Please return every line of the records below that contains the word "pending".

Material for the task:
● ● ● ●
Record rq_ok (Q : repl_queue) (l : list (nat * repl)) : Prop := {
  rq_len : length (rq_array Q) = 32%nat;
  rq_chain : rchain (rq_array Q) (rq_head Q) l;
  rq_nodup : NoDup l.*1;
  rq_count : rq_size Q = Z.of_nat (length l);
  rq_live : Forall (fun e => fst (snd e) <> 0) l;
  rq_free : forall i r, rq_array Q !! i = Some r -> i ∉ l.*1 -> r_t r = 0
}.

Definition rq_rep (Q : repl_queue) (s : list repl) : Prop :=
  exists l, rq_ok Q l /\ s = l.*2.

(** ** Lemmas *)

Lemma rinsert_length e s : length (rinsert e s) = S (length s).
Proof.
  induction s as [|e' s IH]; simpl; [done|]. destruct (_ <? _); simpl; congruence.
Qed.

Lemma rinsert_perm e s : rinsert e s ≡ₚ e :: s.
Proof.
  induction s as [|e' s IH]; simpl; [done|]. destruct (_ <? _); [|done].
  rewrite IH. apply perm_swap.
Qed.

Lemma budget_perm s s' : s ≡ₚ s' -> budget s = budget s'.
Proof. induction 1; simpl; lia. Qed.

Lemma budget_rinsert e s : budget (rinsert e s) = snd e + budget s.
Proof. by rewrite (budget_perm _ _ (rinsert_perm e s)). Qed.

Lemma Forall_rinsert (P : repl -> Prop) e s : Forall P s -> P e -> Forall P (rinsert e s).
Proof. intros Hs He. rewrite rinsert_perm. by constructor. Qed.

(** Insertion keeps the times sorted. *)
Definition sorted (s : list repl) : Prop := StronglySorted (fun a b => fst a <= fst b) s.

Lemma sorted_rinsert e s : sorted s -> sorted (rinsert e s).
Proof.
  unfold sorted. induction s as [|e' s IH]; simpl; intros H.
  - repeat constructor.
  - apply StronglySorted_inv in H as [H1 H2]. destruct (Z.ltb_spec (fst e') (fst e)).
    + constructor; [by apply IH|]. apply Forall_rinsert; [done|]. lia.
    + constructor; [by constructor|]. constructor; [lia|].
      eapply Forall_impl; [exact H2|]. simpl. intros. lia.
Qed.

Lemma rchain_frame arr arr' h l :
  (forall i, i ∈ l.*1 -> arr' !! i = arr !! i) -> rchain arr h l -> rchain arr' h l.
Proof.
  revert h. induction l as [|[i [t b]] l IH]; intros h Heq; simpl; [done|].
  intros (-> & n & Hi & H). split; [done|]. exists n. split.
  - rewrite Heq; [done|]. set_solver.
  - apply IH; [|done]. set_solver.
Qed.
Definition available (now : Z) (v : server) : Z :=
  match repls v with
  | [] => 0
  | (t, b) :: _ => if now <? t then 0 else b - used v
  end.

Definition next_event (now : Z) (v : server) : Z :=
  default 0 (fst <$> list_find (fun e => now < fst e) (repls v) ≫= fun p => Some (snd p)).

Fixpoint exhaust (fuel : nat) (T : Z) (v : server) : server :=
  match fuel, repls v with
  | S fuel', (t, b) :: s =>
      if b <=? used v
      then exhaust fuel' T (mkServer (rinsert (t + T, b) s) (used v - b))
      else v
  | _, _ => v
  end.

(** Add the first amount to the second replenishment, at time [t]. *)
Definition merge (t : Z) (s : list repl) : list repl :=
  match s with
  | (_, b) :: (_, b2) :: s' => (t, b2 + b) :: s'
  | _ => s
  end.

Definition overrun (v : server) : list repl :=
  if 0 <? used v then
    match repls v with
    | (t, b) :: s =>
        let t' := t + used v in
        match s with
        | (t2, _) :: _ => if t2 <=? t' + b then merge t' ((t', b) :: s) else (t', b) :: s
        | [] => [(t', b)]
        end
    | [] => []
    end
  else repls v.

Definition charge (now T : Z) (v : server) : server :=
  if available now v <=? 0 then
    let v' := exhaust (S (Z.to_nat (used v))) T v in
    mkServer (overrun v') (used v')
  else v.

Definition split_used (now T : Z) (v : server) : server :=
  match repls v with
  | (t, b) :: s =>
      if (0 <? used v) && (t <=? now) then
        let remnant := b - used v in
        let s' := if (length (repls v) =? 32)%nat
                  then match s with (t2, b2) :: s'' => (t2, b2 + remnant) :: s'' | [] => [] end
                  else (t, remnant) :: s in
        match s' with
        | (t1, _) :: _ => mkServer (rinsert (t1 + T, used v) s') 0
        | [] => v
        end
      else v
  | [] => v
  end.

Fixpoint unblock_merge (fuel : nat) (now u : Z) (s : list repl) : list repl :=
  match fuel, s with
  | S fuel', (t, b) :: (t2, b2) :: s' =>
      if t2 <=? now + b - u then unblock_merge fuel' now u ((now, b2 + b) :: s') else s
  | _, _ => s
  end.

Definition advance (now now2 : Z) (v : server) : server :=
  if 0 <? available now v then
    match repls v with
    | (t, b) :: s => mkServer (unblock_merge 33 now2 (used v) ((now2, b) :: s)) (used v)
    | [] => v
    end
  else v.

(** The end of a timeslice of [d] cycles: charge it, and when the server has
    blocked split off what it used. *)
Definition end_timeslice (now1 now2 T d : Z) (runnable : bool) (v : server) : server :=
  let v' := charge now1 T (mkServer (repls v) (used v + d)) in
  if runnable then v' else split_used now2 T v'.
End Spec.

(** ** Well-formed servers *)

(** The invariant of a server with budget [C]: there is always a pending
    replenishment, times and amounts are positive, and the amounts add up to [C]
    (the check "vcpu replenishments out of whack" of [check_run_invariants]). *)
Record server_ok (C : Z) (v : Spec.server) : Prop := {
  so_nonempty : Spec.repls v <> [];
  so_pos : Forall (fun e => 0 < fst e /\ 0 < snd e) (Spec.repls v);
  so_budget : budget (Spec.repls v) = C;
  so_used : 0 <= Spec.used v;
  so_size : (length (Spec.repls v) <= 32)%nat
}.

(** The time stamps stay clear of the 64-bit horizon: even after every cycle of
    the pending usage has pushed a replenishment one period ahead, all times are
    below 2^62 (48 years at 3 GHz). *)
Record within (T : Z) (v : Spec.server) : Prop := {
  wi_T : 0 <= T;
  wi_used : Spec.used v < 2 ^ 62;
  wi_budget : budget (Spec.repls v) < 2 ^ 62;
  wi_times : Forall (fun e => fst e + T * (Spec.used v + 1) < 2 ^ 62) (Spec.repls v)
}.

Lemma budget_nonneg s : Forall (fun e => 0 < fst e /\ 0 < snd e) s -> 0 <= budget s.
Proof. induction 1; simpl; lia. Qed.

Lemma budget_head t b s :
  Forall (fun e => 0 < fst e /\ 0 < snd e) ((t, b) :: s) ->
  0 < t /\ 0 < b <= budget ((t, b) :: s) /\ 0 <= budget s /\
  Forall (fun e => 0 < fst e /\ 0 < snd e) s.
Proof.
  intros [[Ht Hb] Hs]%Forall_cons. simpl in *. pose proof (budget_nonneg s Hs).
  split; [lia|]. split; [lia|]. by split.
Qed.

(** One round of the exhaustion loop keeps the invariant and the horizon. *)
Lemma exhaust_step C T t b s u :
  server_ok C (Spec.mkServer ((t, b) :: s) u) ->
  within T (Spec.mkServer ((t, b) :: s) u) -> b <= u ->
  server_ok C (Spec.mkServer (rinsert (t + T, b) s) (u - b)) /\
  within T (Spec.mkServer (rinsert (t + T, b) s) (u - b)).
Proof.
  intros [_ Hpos Hbud Hu Hsize] [HT Hused Hb Htimes] Hle. simpl in *.
  apply budget_head in Hpos as (Ht & Hbb & Hs & Hpos).
  apply Forall_cons in Htimes as [Ht1 Hts]. simpl in Ht1.
  split; split; simpl.
  - destruct s; simpl; [done|]. by case_match.
  - apply Forall_rinsert; [done|]. simpl. lia.
  - rewrite budget_rinsert. simpl. lia.
  - lia.
  - rewrite rinsert_length. lia.
  - done.
  - lia.
  - rewrite budget_rinsert. simpl. lia.
  - apply Forall_rinsert; [|simpl; nia].
    eapply Forall_impl; [exact Hts|]. simpl. intros e He. nia.
Qed.

Lemma exhaust_ok C T fuel v :
  server_ok C v -> within T v ->
  server_ok C (Spec.exhaust fuel T v) /\ within T (Spec.exhaust fuel T v).
Proof.
  revert v. induction fuel as [|fuel IH]; intros [s u] Hok Hw; [done|].
  destruct s as [|[t b] s]; [done|]. cbn [Spec.exhaust Spec.repls Spec.used].
  destruct (Z.leb_spec b u); [|done].
  destruct (exhaust_step C T t b s u Hok Hw ltac:(lia)). by apply IH.
Qed.

(** With as much fuel as usage, exhaustion stops at a replenishment larger than
    what is left to charge. *)
Lemma exhaust_stops C T fuel v :
  server_ok C v -> within T v -> (Z.to_nat (Spec.used v) < fuel)%nat ->
  exists t b s, Spec.repls (Spec.exhaust fuel T v) = (t, b) :: s /\
                Spec.used (Spec.exhaust fuel T v) < b.
Proof.
  revert v. induction fuel as [|fuel IH]; intros [s u] Hok Hw Hf; [lia|].
  destruct s as [|[t b] s]; [by destruct (so_nonempty _ _ Hok)|].
  cbn [Spec.exhaust Spec.repls Spec.used].
  destruct (Z.leb_spec b u); [|by exists t, b, s].
  destruct (exhaust_step C T t b s u Hok Hw ltac:(lia)) as [Hok' Hw'].
  apply IH; [done|done|]. simpl in *.
  destruct (budget_head _ _ _ (so_pos _ _ Hok)) as (_ & ? & _). lia.
Qed.

Lemma overrun_ok C T v t b s :
  server_ok C v -> within T v -> Spec.repls v = (t, b) :: s -> Spec.used v < b ->
  server_ok C (Spec.mkServer (Spec.overrun v) (Spec.used v)) /\
  exists t' b' s', Spec.overrun v = (t', b') :: s' /\ Spec.used v < b'.
Proof.
  intros [Hne Hpos Hbud Hu Hsize] Hw E Hlt. unfold Spec.overrun. rewrite E in *.
  destruct (Z.ltb_spec 0 (Spec.used v)).
  2:{ split; [by split|]. by exists t, b, s. }
  apply budget_head in Hpos as (Ht & Hb & Hs & Hpos).
  destruct s as [|[t2 b2] s].
  - split; [|by eexists _, _, _]. split; simpl in *; try done.
    constructor; [simpl; lia|constructor].
  - destruct (Z.leb_spec t2 (t + Spec.used v + b)).
    + apply budget_head in Hpos as (Ht2 & Hb2 & Hs2 & Hpos). simpl in *.
      split; [|eexists _, _, _; split; [done|lia]]. split; simpl; try done.
      * constructor; [simpl; lia|done].
      * lia.
      * lia.
    + split; [|by eexists _, _, _]. split; simpl in *; try done.
      constructor; [simpl; lia|done].
Qed.

Lemma budget_check_ok C T now v :
  server_ok C v -> within T v ->
  server_ok C (Spec.charge now T v) /\
  exists t b s, Spec.repls (Spec.charge now T v) = (t, b) :: s /\
                Spec.used (Spec.charge now T v) < b.
Proof.
  intros Hok Hw. unfold Spec.charge.
  destruct (Z.leb_spec (Spec.available now v) 0).
  - destruct (exhaust_stops C T (S (Z.to_nat (Spec.used v))) v Hok Hw ltac:(lia))
      as (t & b & s & E & Hlt).
    destruct (exhaust_ok C T (S (Z.to_nat (Spec.used v))) v Hok Hw) as [Hok' Hw'].
    exact (overrun_ok C T _ t b s Hok' Hw' E Hlt).
  - split; [done|]. unfold Spec.available in *. pose proof (so_used _ _ Hok).
    destruct (Spec.repls v) as [|[t b] s]; [lia|]. exists t, b, s. split; [done|].
    destruct (Z.ltb_spec now t); lia.
Qed.

Lemma split_check_ok C T now v :
  server_ok C v -> 0 <= T ->
  (exists t b s, Spec.repls v = (t, b) :: s /\ Spec.used v < b) ->
  server_ok C (Spec.split_used now T v).
Proof.
  intros Hok HT (t & b & s & E & Hlt). pose proof Hok as [Hne Hpos Hbud Hu Hsize].
  unfold Spec.split_used. rewrite E in *.
  destruct (Z.ltb_spec 0 (Spec.used v)); [|done].
  destruct (Z.leb_spec t now); [|done]. cbn [andb].
  pose proof (budget_head _ _ _ Hpos) as (Ht & Hb & Hs & Hpos').
  destruct (Nat.eqb_spec (length ((t, b) :: s)) 32) as [E32|E32].
  - destruct s as [|[t2 b2] s]; [done|].
    pose proof (budget_head _ _ _ Hpos') as (Ht2 & Hb2 & Hs2 & Hpos2).
    split; cbn [Spec.repls Spec.used].
    + cbn [rinsert]. by case_match.
    + apply Forall_rinsert; [|simpl; lia]. constructor; [simpl; lia|done].
    + rewrite budget_rinsert. simpl in *. lia.
    + lia.
    + rewrite rinsert_length. simpl in *. lia.
  - split; cbn [Spec.repls Spec.used].
    + cbn [rinsert]. by case_match.
    + apply Forall_rinsert; [|simpl; lia]. constructor; [simpl; lia|done].
    + rewrite budget_rinsert. simpl in *. lia.
    + lia.
    + rewrite rinsert_length. simpl in *. lia.
Qed.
● ● ● ●
Completed exercise:
(** The invariant of a server with budget [C]: there is always a pending
    the pending usage has pushed a replenishment one period ahead, all times are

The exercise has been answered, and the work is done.